Limb perfusion is a medical technique that is used to deliver drugs locally directly to a site of interest. It is commonly used in human medicine for administration of anticancer drugs directly to an arm or leg. It is also used in veterinary medicine to deliver drugs to a site of infection or injury, as well as for the treatment of cancer in dogs. In both cases, a tourniquet is used to reduce blood flow out of the area that is being treated.

==Use in human medicine==
Isolated limb perfusion was first introduced into the clinic by American surgeons from New Orleans in the mid-1950s. The main purpose of the isolated limb perfusion technique is to deliver a very high dose of chemotherapy, at elevated temperature, to tumour sites without causing overwhelming systemic damage. (Unfortunately, while these approaches can be useful against solitary or limited metastases, they are - by definition - not systemic and therefore do not treat distributed metastases or micrometastases). The flow of blood to and from the limb is temporarily stopped with a tourniquet, and anticancer drugs are put directly into the blood of the limb. This allows the person to receive a high dose of drugs in the area where the cancer occurred. The temperature is also increased to 42C causing an increased uptake of the drug by the tumor. The combination of high drug dose and high temperature is toxic systemically, thus the isolation of the limb. Blood flow through the limb is typically achieved using an extracorporeal circuit consisting of cannulae, tubing, peristaltic roller pump, heat exchanger, and pressure monitoring/safety devices. Care must be used in handling the drugs and waste material as they are extremely toxic. Among other types of cancer, isolated limb perfusion has been used to treat in transit metastatic melanoma.

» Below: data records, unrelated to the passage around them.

(** C3, amended.  [QueueTask] hands the task to the push of the local run
    queue of the processor it is given, [runqput] with the same [next],
    exactly when [local] is set and the processor is not nil.  Where the task
    then ends: with [next] false, at the back of the ring when the ring has a
    free slot, and in the global queue, behind the older half of the ring,
    when the ring is full (the call needs [sched.lock] for that); with [next]
    set, in the run-next slot, the task that was in the slot going to the
    back of the ring or, when the ring is full, to the global queue behind
    the older half of the ring.  In every other case no processor is touched
    and the task is pushed to the back of the global run queue inside the
    critical section of [sched.lock]: the call takes the lock, so it does
    not go on while the lock is held, and leaves it free. *)
Theorem QueueTask_placement (s : schedulerImpl) (gp : g) (pp : option nat)
    (next local : bool) (w : world) :
  (∀ i : nat, local = true -> pp = Some i ->
     QueueTask s gp pp next local w = runqput i gp next w) ∧
  (∀ (i : nat) (P : p), local = true -> pp = Some i -> allp w !! i = Some P ->
     (next = false ->
        (length (runq P) < runq_len P ->
           QueueTask s gp pp next local w
           = Some (tt, set_allp (<[i := p_set_runq (runq P ++ [gp]) P]> (allp w)) w)) ∧
        (runq_len P ≤ length (runq P) -> sched_lock (sched w) = false ->
           QueueTask s gp pp next local w
           = Some (tt, set_sched_runq
                         (sched_runq (sched w) ++
                            take (length (runq P) / 2) (runq P) ++ [gp])
                         (set_allp (<[i := p_set_runq (drop (length (runq P) / 2) (runq P))
                                              P]> (allp w)) w))) ∧
        (runq_len P ≤ length (runq P) -> sched_lock (sched w) = true ->
           QueueTask s gp pp next local w = None)) ∧
     (next = true ->
        (runnext P = 0%N ->
           QueueTask s gp pp next local w
           = Some (tt, set_allp (<[i := p_set_runnext (guintptr_of gp) P]> (allp w)) w)) ∧
        (∀ old : g, runnext P = guintptr_of old -> length (runq P) < runq_len P ->
           QueueTask s gp pp next local w
           = Some (tt, set_allp (<[i := mkP (schedtick P) (guintptr_of gp)
                                            (runq P ++ [old]) (runq_len P)]> (allp w)) w)) ∧
        (∀ old : g, runnext P = guintptr_of old -> runq_len P ≤ length (runq P) ->
           sched_lock (sched w) = false ->
           QueueTask s gp pp next local w
           = Some (tt, set_sched_runq
                         (sched_runq (sched w) ++
                            take (length (runq P) / 2) (runq P) ++ [old])
                         (set_allp (<[i := mkP (schedtick P) (guintptr_of gp)
                                              (drop (length (runq P) / 2) (runq P))
                                              (runq_len P)]> (allp w)) w))))) ∧
  (local = false ∨ pp = None ->
     QueueTask s gp pp next local w = (lock_sched;; globrunqput gp;; unlock_sched) w ∧
     (sched_lock (sched w) = true -> QueueTask s gp pp next local w = None) ∧
     (sched_lock (sched w) = false ->
        QueueTask s gp pp next local w
        = Some (tt, set_sched_runq (sched_runq (sched w) ++ [gp]) w))).
Proof.
  split; [|split].
  - intros i -> ->. methods. destruct next; [|reflexivity].
    destruct (allp w !! i) as [P|] eqn:HP.
    + rewrite (QueueTask_next_swaps s gp i P w HP).
      unfold runqput.
      rewrite (bind_Some _ _ _ _ _ (get_p_Some _ _ _ HP)).
      unfold mbind, M_bind. rewrite put_p_spec. reflexivity.
    + unfold schedulerImpl_QueueTask, runqput, get_p, mbind, M_bind. now rewrite HP.
  - intros i P -> -> HP. methods. split.
    + intros ->.
      change (schedulerImpl_QueueTask s gp (Some i) false true w) with (runq_push i gp w).
      split; [|split].
      * intros Hroom. now apply runq_push_room.
      * intros Hfull Hl. apply runq_push_full; [exact HP|lia|exact Hl].
      * intros Hfull Hl. apply (runq_push_full_locked i P); [exact HP|lia|exact Hl].
    + intros ->. split; [|split].
      * intros Hnext. rewrite (QueueTask_next_swaps s gp i P w HP), Hnext. reflexivity.
      * intros old. now apply QueueTask_next_room.
      * intros old. now apply QueueTask_next_full.
  - intros Hglobal.
    assert (Hcall : QueueTask s gp pp next local w
                    = (lock_sched;; globrunqput gp;; unlock_sched) w).
    { methods. unfold schedulerImpl_QueueTask.
      destruct Hglobal as [-> | ->]; [reflexivity|]. now destruct local. }
    rewrite Hcall. split; [reflexivity|].
    unfold lock_sched, unlock_sched, globrunqput, assertLockHeld_sched, modify,
      mbind, M_bind.
    split; intros Hl; rewrite Hl; [reflexivity|].
    destruct w as [[lk gq] ps me so gs te ts tr tl ge gw ck]. simpl in *. now subst lk.
Qed.
(** * The workflow nodes of the AI companion graph

    A shallow embedding of [src/ai_companion/graph/nodes.py].  Every node of
    the graph is a Python function from the conversation state to a partial
    state update (a dict with only the keys the node sets).  The nodes talk
    to collaborators that live outside the file (the router chain, the
    character chain, the chat model, the memory manager, the schedule, the
    image and speech modules); here a node is a program over a signature of
    collaborator calls, and running it against a handler yields its result
    together with the list of calls it made, in order. *)

From Stdlib Require Import List String Ascii ZArith Lia Bool.
From Stdlib Require Import Strings.Byte.
Import ListNotations.
Open Scope string_scope.
Open Scope Z_scope.

(** ** Python sequence operations *)

Module Py.

Section Slices.
Context {A : Type}.

(** A slice bound [i] of a sequence of length [len]: a negative bound
    counts from the end, and the result is clamped to [0 .. len]. *)
Definition bound (len i : Z) : Z :=
  let j := if i <? 0 then i + len else i in
  if j <? 0 then 0 else if len <? j then len else j.

(** [l[start:]] *)
Definition slice_from (l : list A) (start : Z) : list A :=
  skipn (Z.to_nat (bound (Z.of_nat (List.length l)) start)) l.

(** [l[:stop]] *)
Definition slice_to (l : list A) (stop : Z) : list A :=
  firstn (Z.to_nat (bound (Z.of_nat (List.length l)) stop)) l.
(** [None not in l], with the values when it holds. *)
Fixpoint all_known {A} (l : list (option A)) : option (list A) :=
  match l with
  | [] => Some []
  | None :: _ => None
  | Some x :: l' =>
      match all_known l' with
      | Some xs => Some (x :: xs)
      | None => None
      end
  end.

(** [max(l)] of a non-empty list. *)
Definition maximum {A} (mx : A -> A -> A) (l : list A) : option A :=
  match l with
  | [] => None
  | x :: l' => Some (fold_left mx l' x)
  end.

(** The largest frame rate among the clips that have one. *)
Definition max_fps (clips : list VideoClip) : option Z :=
  match all_known (filter (fun o => match o with
                                    | Some _ => true
                                    | None => false
                                    end)
                          (map clip_fps clips)) with
  | Some fs => maximum Z.max fs
  | None => None
  end.

(** [mp.CompositeVideoClip(layers)]: lasts until its last layer ends,
    when every layer has an end. *)
Definition CompositeVideoClip (layers : list VideoClip) : M VideoClip :=
  emit (Mp_CompositeVideoClip layers) ;;
  let duration :=
    match all_known (map clip_end layers) with
    | Some ends => maximum Qmax ends
    | None => None
    end in
  ret (mkClip (Layers layers) 0 duration duration (max_fps layers) [] None).

(** The running sum [tt[-1]] of [np.cumsum([0] + durations)]. *)
Definition Qsum (l : list Q) : Q := fold_left Qplus l 0.

(** Each clip placed where the clips before it end. *)
Fixpoint place (t : Q) (clips : list VideoClip) (durations : list Q)
  : list VideoClip :=
  match clips, durations with
  | c :: clips', d :: durations' =>
      set_start c t :: place (t + d) clips' durations'
  | _, _ => []
  end.
Definition _parse (t : ZodType) (pth : list string) (input : Js.value)
  : ParseReturn * list ZodIssue :=
  match t with
  | ZodString params =>
      match input with
      | Js.Str _ => (OK input, [])
      | _ =>
          (INVALID,
           [makeIssue params pth input
              (InvalidType "string" (getParsedType input)) None])
      end
  | ZodNumber coerce checks params =>
      let data := if coerce then Js.Number (Js.ToNumber input) else input in
      match data, getParsedType data with
      | Js.Number x, PT_number =>
          let issues := flat_map (run_check params pth data x) checks in
          (match issues with [] => OK data | _ => DIRTY data end, issues)
      | _, _ =>
          (INVALID,
           [makeIssue params pth data
              (InvalidType "number" (getParsedType data)) None])
      end
  | ZodEnum values params =>
      match input with
      | Js.Str s =>
          if existsb (String.eqb s) values then (OK input, [])
          else
            (INVALID,
             [makeIssue params pth input (InvalidEnumValue values s) None])
      | _ =>
          (INVALID,
           [makeIssue params pth input
              (InvalidType (joinValues values) (getParsedType input)) None])
      end
  end.

(** *** Objects *)

(** An object literal: its own properties, in order. *)
Definition obj := list (string * Js.value).

Fixpoint prop (o : obj) (key : string) : option Js.value :=
  match o with
  | [] => None
  | (k, v) :: rest => if String.eqb k key then Some v else prop rest key
  end.

(** [o[key]]: [undefined] for a property the object does not have. *)
Definition get (o : obj) (key : string) : Js.value :=
  default Js.Undefined (prop o key).

Definition RawShape := list (string * ZodType).

(** [z.object(shape)], with the default policy for unknown keys (they are
    stripped). *)
Record ZodObject := { shape : RawShape }.

Definition object (s : RawShape) : ZodObject := {| shape := s |}.

(** [schema.omit(mask)]: the keys of the shape that the mask does not
    name, in the order of the shape. *)
Definition omit (o : ZodObject) (mask : list string) : ZodObject :=
  {| shape :=
       filter (fun kt => negb (existsb (String.eqb (fst kt)) mask)) (shape o) |}.

(** Every key of the shape is parsed, whatever the others gave. *)
Fixpoint parse_pairs (sh : RawShape) (data : obj)
  : list (string * ParseReturn) * list ZodIssue :=
  match sh with
  | [] => ([], [])
  | (key, t) :: rest =>
      let '(r, is1) := _parse t [key] (get data key) in
      let '(pairs, is2) := parse_pairs rest data in
      ((key, r) :: pairs, (is1 ++ is2)%list)
  end.

Inductive ObjectReturn :=
| O_INVALID
| O_DIRTY (o : obj)
| O_OK (o : obj).

Definition set_key (data : obj) (key : string) (v : Js.value) (o : obj) : obj :=
  if negb (is_undefined v) || bool_decide (is_Some (prop data key))
  then (o ++ [(key, v)])%list else o.

(** [ParseStatus.mergeObjectSync], from a given status and final object. *)
Fixpoint mergeObjectSync (data : obj) (dirty : bool) (final : obj)
    (pairs : list (string * ParseReturn)) : ObjectReturn :=
  match pairs with
  | [] => if dirty then O_DIRTY final else O_OK final
  | (key, INVALID) :: _ => O_INVALID
  | (key, DIRTY v) :: rest =>
      mergeObjectSync data true (set_key data key v final) rest
  | (key, OK v) :: rest =>
      mergeObjectSync data dirty (set_key data key v final) rest
  end.

Definition _parseObject (o : ZodObject) (data : obj)
  : ObjectReturn * list ZodIssue :=
  let '(pairs, issues) := parse_pairs (shape o) data in
  (mergeObjectSync data false [] pairs, issues).

Inductive SafeParseReturn :=
| success (data : obj)
| failure (error : list ZodIssue).

Definition safeParse (o : ZodObject) (data : obj) : SafeParseReturn :=
  match _parseObject o data with
  | (O_OK v, _) => success v
  | (_, issues) => failure issues
  end.

(** [error.flatten()]: the messages of the issues, by the first component
    of their path; those without a path are form errors. *)
Record Flattened := {
  formErrors : list string;
  fieldErrors : gmap string (list string)
}.

Definition flatten_step (acc : Flattened) (sub : ZodIssue) : Flattened :=
  match path sub with
  | key :: _ =>
      {| formErrors := formErrors acc;
         fieldErrors :=
           <[key := (default [] (fieldErrors acc !! key) ++ [message sub])%list]>
             (fieldErrors acc) |}
  | [] =>
      {| formErrors := (formErrors acc ++ [message sub])%list;
         fieldErrors := fieldErrors acc |}
  end.

Definition flatten (error : list ZodIssue) : Flattened :=
  fold_left flatten_step error {| formErrors := []; fieldErrors := ∅ |}.

End Zod.

(** ** The run-time of a server action *)

Module Rt.

(** *** Form data *)

Inductive FormDataEntryValue :=
| EntryString (s : string)
| EntryFile.

(** The entries of a [FormData], in order; a name may occur more than
    once. *)
Definition FormData := list (string * FormDataEntryValue).

(** [formData.get(name)]: the first value of that name, [null] when there
    is none. *)
Fixpoint FormData_get (fd : FormData) (name : string) : Js.value :=
  match fd with
  | [] => Js.Null
  | (k, v) :: rest =>
      if String.eqb k name
      then match v with EntryString s => Js.Str s | EntryFile => Js.File end
      else FormData_get rest name
  end.

(** [formData?.get(name)]. *)
Definition opt_get (formData : option FormData) (name : string) : Js.value :=
  match formData with
  | Some fd => FormData_get fd name
  | None => Js.Undefined
  end.

(** *** Thrown values, statements, and the log of calls *)

Inductive JsError :=
| AuthError (type : string)
| ZodError (issues : list Zod.ZodIssue)
| OtherError (what : string).

Inductive Completion (A : Type) :=
| Normal (a : A)
| Throw (e : JsError).
Arguments Normal {A} a.
Arguments Throw {A} e.

(** The three statements of the actions, with the values bound into
    them. *)
Inductive Query :=
| INSERT_invoices (customer_id amount status date : Js.value)
| UPDATE_invoices (customer_id amount status id : Js.value)
| DELETE_invoices (id : Js.value).

Inductive Event :=
| EvSql (q : Query)
| EvRevalidatePath (p : string)
| EvRevalidateRedirectPath (p : string)
| EvSignIn (provider : string) (formData : FormData).

(** The capabilities an action calls, over a world [W] (the store, the
    cache, the session, the clock): each completes or raises, and leaves a
    world.  [revalidateRedirectPath] is the helper the actions import from
    [./utils]; like [sql], [revalidatePath] and [signIn] it is taken as
    given. *)
Record Env (W : Type) := {
  sql : Query -> W -> Completion unit * W;
  revalidatePath : string -> W -> Completion unit * W;
  revalidateRedirectPath : string -> W -> Completion unit * W;
  signIn : string -> FormData -> W -> Completion unit * W;
  Date_toISOString : W -> string
}.
Arguments sql {W}.
Arguments revalidatePath {W}.
Arguments revalidateRedirectPath {W}.
Arguments signIn {W}.
Arguments Date_toISOString {W}.

Record Sys (W : Type) := { world : W; trace : list Event }.
Arguments world {W}.
Arguments trace {W}.

(** *** The monad of an action: state and exceptions *)

Definition M (W A : Type) : Type := Sys W -> Completion A * Sys W.

Definition ret {W A} (a : A) : M W A := fun s => (Normal a, s).

Definition throw {W A} (e : JsError) : M W A := fun s => (Throw e, s).

Definition bind {W A B} (m : M W A) (k : A -> M W B) : M W B :=
  fun s =>
    match m s with
    | (Normal a, s') => k a s'
    | (Throw e, s') => (Throw e, s')
    end.

#[global] Instance M_ret {W} : MRet (M W) := fun A => ret.
#[global] Instance M_bind {W} : MBind (M W) := fun A B k m => bind m k.

(** [try { m } catch (error) { h error }]. *)
Definition try_catch {W A} (m : M W A) (h : JsError -> M W A) : M W A :=
  fun s =>
    match m s with
    | (Normal a, s') => (Normal a, s')
    | (Throw e, s') => h e s'
    end.

(** A call of a capability: logged, then run on the world. *)
Definition call {W} (ev : Event) (f : W -> Completion unit * W) : M W unit :=
  fun s =>
    let '(c, w) := f (world s) in
    (c, {| world := w; trace := (trace s ++ [ev])%list |}).

Definition gets {W A} (f : W -> A) : M W A :=
  fun s => (Normal (f (world s)), s).

(** The statements issued in a log. *)
Definition statements (t : list Event) : list Query :=
  flat_map (fun ev => match ev with EvSql q => [q] | _ => [] end) t.

End Rt.

(** ** The actions of [src/app/lib/actions.ts] *)

Module Actions.
Import Rt.

(** What an action hands back to the form ([State], without the [id] that
    no action sets). *)
Record State := {
  errors : option (gmap string (list string));
  message : option string
}.

Definition FormSchema : Zod.ZodObject :=
  Zod.object
    [ ("id", Zod.string_ None);
      ("customerId",
       Zod.string_
         (Some {| Zod.invalid_type_error := Some "Please select a customer.";
                  Zod.required_error := None |}));
      ("amount",
       Zod.gt Zod.coerce_number 0 "Please enter an amount greater than $0.");
      ("status",
       Zod.enum ["pending"; "paid"]
         (Some {| Zod.invalid_type_error := Some "Please select an invoice status.";
                  Zod.required_error := None |}));
      ("date", Zod.string_ None) ].

Definition CreateInvoice : Zod.ZodObject := Zod.omit FormSchema ["id"; "date"].
Definition UpdateInvoice : Zod.ZodObject := Zod.omit FormSchema ["id"; "date"].

(** The object literal that every parse is given:
    [{ customerId: formData?.get('customerId'), amount: ..., status: ... }]. *)
Definition fields (formData : option FormData) : Zod.obj :=
  [ ("customerId", opt_get formData "customerId");
    ("amount", opt_get formData "amount");
    ("status", opt_get formData "status") ].
Lemma data_null_by_reset_only w ev :
  data (state w) ≠ JNull → data (state (step w ev)) = JNull → ev = EvReset.
Proof.
  intros Hd Hn. destruct ev; simpl in Hn; try done.
  - unfold request in Hn. by rewrite guard_never_passes in Hn.
  - unfold request_block in Hn.
    pose proof (call_frame false options w) as (H1 & _).
    destruct (call false options w) as [w1 [|]]; simpl in H1.
    + congruence.
    + destruct (after_primary_frame options w1) as (H2 & _). congruence.
  - unfold settle in Hn.
    destruct (find_call tok (pending w)) as [c|]; [|done].
    set (w0 := set_pending (drop_call tok (pending w)) w) in Hn.
    assert (Hx : data (state (fst (call_settled (withHydrate c) r w0)))
                 ≠ JNull).
    { destruct (call_settled_data (withHydrate c) r w0)
        as [->|(d & Hs & ->)]; [done|by apply succeeds_not_null]. }
    destruct (call_settled (withHydrate c) r w0) as [w1 [e|]]; simpl in Hx.
    + done.
    + destruct (withHydrate c); [done|].
      destruct (after_primary_frame (req_options c) w1) as (H2 & _).
      congruence.
  - unfold abort in Hn. by destruct (abortRef w).
  - unfold cleanup, abort in Hn. by destruct (abortRef w).
Qed.

(** ** Overlapping requests *)

(** X18: past the guard, the completion handler tests the mounted flag
    and nothing else, so a call whose controller is no longer the one in
    [abortRef] still applies its transition.  With two calls in flight on
    a mounted hook, both resolving with error-free payloads, the second
    settling first: once the first has settled too, the stored data is the
    first call's payload, and its LOADED (or HYDRATED) transition was
    applied on top of the second's. *)
Theorem stale_resolution_applies (w : World) (c1 c2 : InFlight)
    (d1 d2 : jsval) :
  mounted w = true →
  find_call (token c1) (pending w) = Some c1 →
  find_call (token c2) (pending w) = Some c2 →
  token c1 ≠ token c2 →
  succeeds d1 = true → succeeds d2 = true →
  let w2 := settle (token c2) (Resolve d2) w in
  let w1 := settle (token c1) (Resolve d1) w2 in
  data (state w1) = d1 ∧
  ∃ hs, history w1
        = (history w2
           ++ (if withHydrate c1 then HYDRATED else LOADED) :: hs)%list.
Proof.
  intros Hm H1 H2 Hne Hd1 Hd2 w2 w1.
  destruct (settle_success _ d2 w c2 Hm H2 Hd2) as (_ & _ & Hm2 & _).
  fold w2 in Hm2.
  pose proof (settle_keeps_other _ _ (Resolve d2) w c1 Hne H1) as H1'.
  fold w2 in H1'.
  by destruct (settle_success _ d1 w2 c1 Hm2 H1' Hd1) as (Hdata & _ & _ & Hh).
Qed.
(** C3 (as amended).  On a check row of at least two cells: when no cell
    after the description resolves, a [CheckSyntaxError] at the cursor is
    raised; when the rightmost resolving cell is not empty it is the check
    type, and the rule is the empty string on a row of two cells and the cell
    after the type, where the row has one, on a longer row.  The row
    [desc1, (empty), IsUnique, id] has its type in column 2 and the rule
    [id]. *)
Theorem check_type_is_last_resolving_column (items : list string) self check_description :
  2 ≤ length items →
  items !! 0 = Some check_description →
  (no_resolving_column (_check_name_to_class_map self) items →
   read_check_items items self
   = (Raised (mkException CheckSyntaxError
                (MsgCheckType (dom (_check_name_to_class_map self))
                   (PyList.slice_between 1 2 items))
                (_location self) None None), self))
  ∧ (∀ i check_type,
       last_resolving_column (_check_name_to_class_map self) items i →
       items !! i = Some check_type →
       check_type ≠ EmptyString →
       (length items = 2 →
        read_check_items items self
        = (Returned (check_description, check_type, EmptyString), self))
       ∧ (∀ check_rule, 3 ≤ length items → items !! S i = Some check_rule →
          read_check_items items self
          = (Returned (check_description, check_type, check_rule), self)))
  ∧ (check_type_scan (_check_name_to_class_map Fixture.cid)
       ["desc1"; EmptyString; "IsUnique"; "id"] = (Some "IsUnique", 3)
     ∧ read_check_items ["desc1"; EmptyString; "IsUnique"; "id"] Fixture.cid
       = (Returned ("desc1", "IsUnique", "id"), Fixture.cid)).
Proof.
  intros Hlen Hdesc. split; [|split].
  - intros Hnone. unfold read_check_items.
    destruct (Nat.ltb_spec (length items) 2) as [|_]; [lia|].
    rewrite bind_run. unfold lift at 1, item_at at 1. rewrite Hdesc.
    rewrite bind_run. simpl.
    by rewrite (check_type_scan_no_resolving_column _ _ Hnone).
  - intros i check_type Hlast Hi Htype.
    pose proof (check_type_scan_last_resolving_column _ _ _ _ Hlast Hi) as Hscan.
    rewrite (read_check_items_run _ _ _ _ _ Hlen Hdesc Hscan Htype).
    split.
    + intros Htwo. rewrite Htwo. reflexivity.
    + intros check_rule Hthree Hrule.
      destruct (Nat.leb_spec 3 (length items)) as [_|]; [|lia].
      rewrite bind_run. unfold lift, item_at. by rewrite Hrule.
  - split; by vm_compute.
Qed.

Lemma check_type_is_last_resolving_column_witness :
  read_check_items ["desc1"; "IsUnique"; "id"; "more"] Fixture.cid
  = (Returned ("desc1", "IsUnique", "id"), Fixture.cid).
Proof.
  refine (proj2 (proj1 (proj2 (check_type_is_last_resolving_column
            ["desc1"; "IsUnique"; "id"; "more"] Fixture.cid "desc1" _ _))
            1 "IsUnique" _ _ _) "id" _ _).
  - simpl. lia.
  - reflexivity.
  - split; [lia|]. split.
    + exists "IsUnique". split; [reflexivity|]. eexists. vm_compute. reflexivity.
    + intros j cell Hj Hcell [class Hclass].
      destruct j as [|[|[|[|j]]]]; try lia; simpl in Hcell; try discriminate;
        injection Hcell as <-; vm_compute in Hclass; discriminate.
  - reflexivity.
  - discriminate.
  - simpl. lia.
  - reflexivity.
Defined.

(** C3 (as stated) fails: on the row [desc1, IsUnique] the type is in the
    last column, the rule is not a column after it. *)
Lemma rule_is_not_always_the_next_column :
  ¬ (∀ (items : list string) self i check_type,
       2 ≤ length items →
       last_resolving_column (_check_name_to_class_map self) items i →
       items !! i = Some check_type →
       ∃ check_description check_rule,
         items !! S i = Some check_rule
         ∧ read_check_items items self
           = (Returned (check_description, check_type, check_rule), self)).
Proof.
  intros H.
  destruct (H ["desc1"; "IsUnique"] Fixture.cid 1 "IsUnique") as (? & ? & Hrule & _).
  - simpl. lia.
  - split; [lia|]. split.
    + exists "IsUnique". split; [reflexivity|]. eexists. vm_compute. reflexivity.
    + intros j cell Hj Hcell. destruct j as [|[|j]]; try lia; discriminate.
  - reflexivity.
  - discriminate.
Qed.

(** ** The value of a field in a row *)

(** C1 (what the code does).  On a row with as many items as there are fields
    [field_value_for] looks up [get_field_name_index] on the object, which no
    [Cid] has, and raises an [AttributeError]; on a row of another length it
    sets the cursor to the caller's location and raises a
    [DataFormatValueError] there. *)
Theorem field_value_for_calls_missing_method X field_name (row : list string) self :
  (length row = length (_field_names self) →
   field_value_for X field_name row self
   = (Raised (mkException AttributeError (MsgNoAttribute "get_field_name_index")
                None None None), self))
  ∧ (length row ≠ length (_field_names self) →
     field_value_for X field_name row self
     = (Raised (mkException DataFormatValueError
                  (MsgRowItemCount (length (_field_names self)) (length row) row)
                  (Some (create_caller_input_location X)) None None),
        set__location (Some (create_caller_input_location X)) self)).
Proof.
  split; intros Hlen; unfold field_value_for; rewrite bind_run; simpl.
  - rewrite Hlen, Nat.eqb_refl. simpl. by rewrite bind_run.
  - apply Nat.eqb_neq in Hlen. rewrite Hlen. simpl. by rewrite bind_run.
Qed.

In the early 1990s an alternative technique was developed at the Royal Prince Alfred Hospital in Sydney, Australia: isolated limb infusion. This technique is less complex and uses a minimal invasive percutaneous approach to circulatorily isolate a limb.

==Use in veterinary medicine==
Limb perfusion is also used in veterinary medicine, where is it usually referred to as regional limb perfusion (RLP). It is most commonly used in large animals, such as horses, cows, small ruminants, and camelids. These species often require large, cost-prohibitive doses of medications to treat systemically. Regional limb perfusion allows drug dose to be reduced while maintaining therapeutic concentrations at the site of interest, thereby reducing the cost of treatment, localizing application, decreasing systemic side effects, and improving efficacy.

===Method===
Horses are sedated and the procedure is performed standing. Horses must be sedated, because movement can force blood past the tourniquet and reduce the concentration of drug below the site of the tourniquet. The area of needle insertion is clipped and scrubbed. A wide tourniquet is placed above the site of interest, and a needle inserted into a superficial vein of the limb below the tourniquet. The medication is delivered and the tourniquet is removed after 20–30 minutes. Because of the size of the limbs, RLP is not possible above the elbow or stifle of a horse because of inadequate compression of the underlying blood vessels.

===Medications used===
Limb perfusion is commonly used for antibiotic administration in cases of localized infection, such as lacerations, cellulitis, infection of a synovial structure (joint, tendon sheath, bursa), or osteomyelitis. RLP has been shown to produce antibiotic concentrations 25-50 times the minimum inhibitory concentration in septic joints. Antibiotic selection is important. Antibiotics must be approved for intravenous use, and are ideally chosen based on culture and susceptibility results. Concentration-dependent antibiotics, such as gentamicin and amikacin, are best suited for RLP because they have higher efficacy at higher concentrations, while time-dependent antibiotics such as penicillin and ceftiofur may be used, but have a shorter duration. However, expense is usually less of a limiting factor because a smaller amount may be used relative to systemic administration.

Limb perfusion of carbapenem antibiotics such as imipenem and meropenem have been studied in horses. However, a retrospective study comparing horses that received meropenem via RLP for orthopedics sepsis to a group of horses that received gentamicin via RLP for the same condition had no differences in outcome. This suggests that initial RLP treatments should utilize less critically important antimicrobials for initial RLP treatment such a gentamicin, instead of critically important antimicrobials, such as meropenem.

In the case of lameness in horses, local use of regenerative therapies, such as stem cells, or bisphosphonates such as tiludronic acid are also given by RLP.

In dogs, RLP is also used to deliver chemotherapeutic agents.

===Adverse effects===
Side effects of RLP are relatively rare when performed correctly. Partial thrombosis of a vein can occur, especially with repeated use of a vein, but complete thrombosis is rare. There may also be localized tissue irritation. Topical application of an anti-inflammatory, such as DMSO or Diclofenac sodium may be used.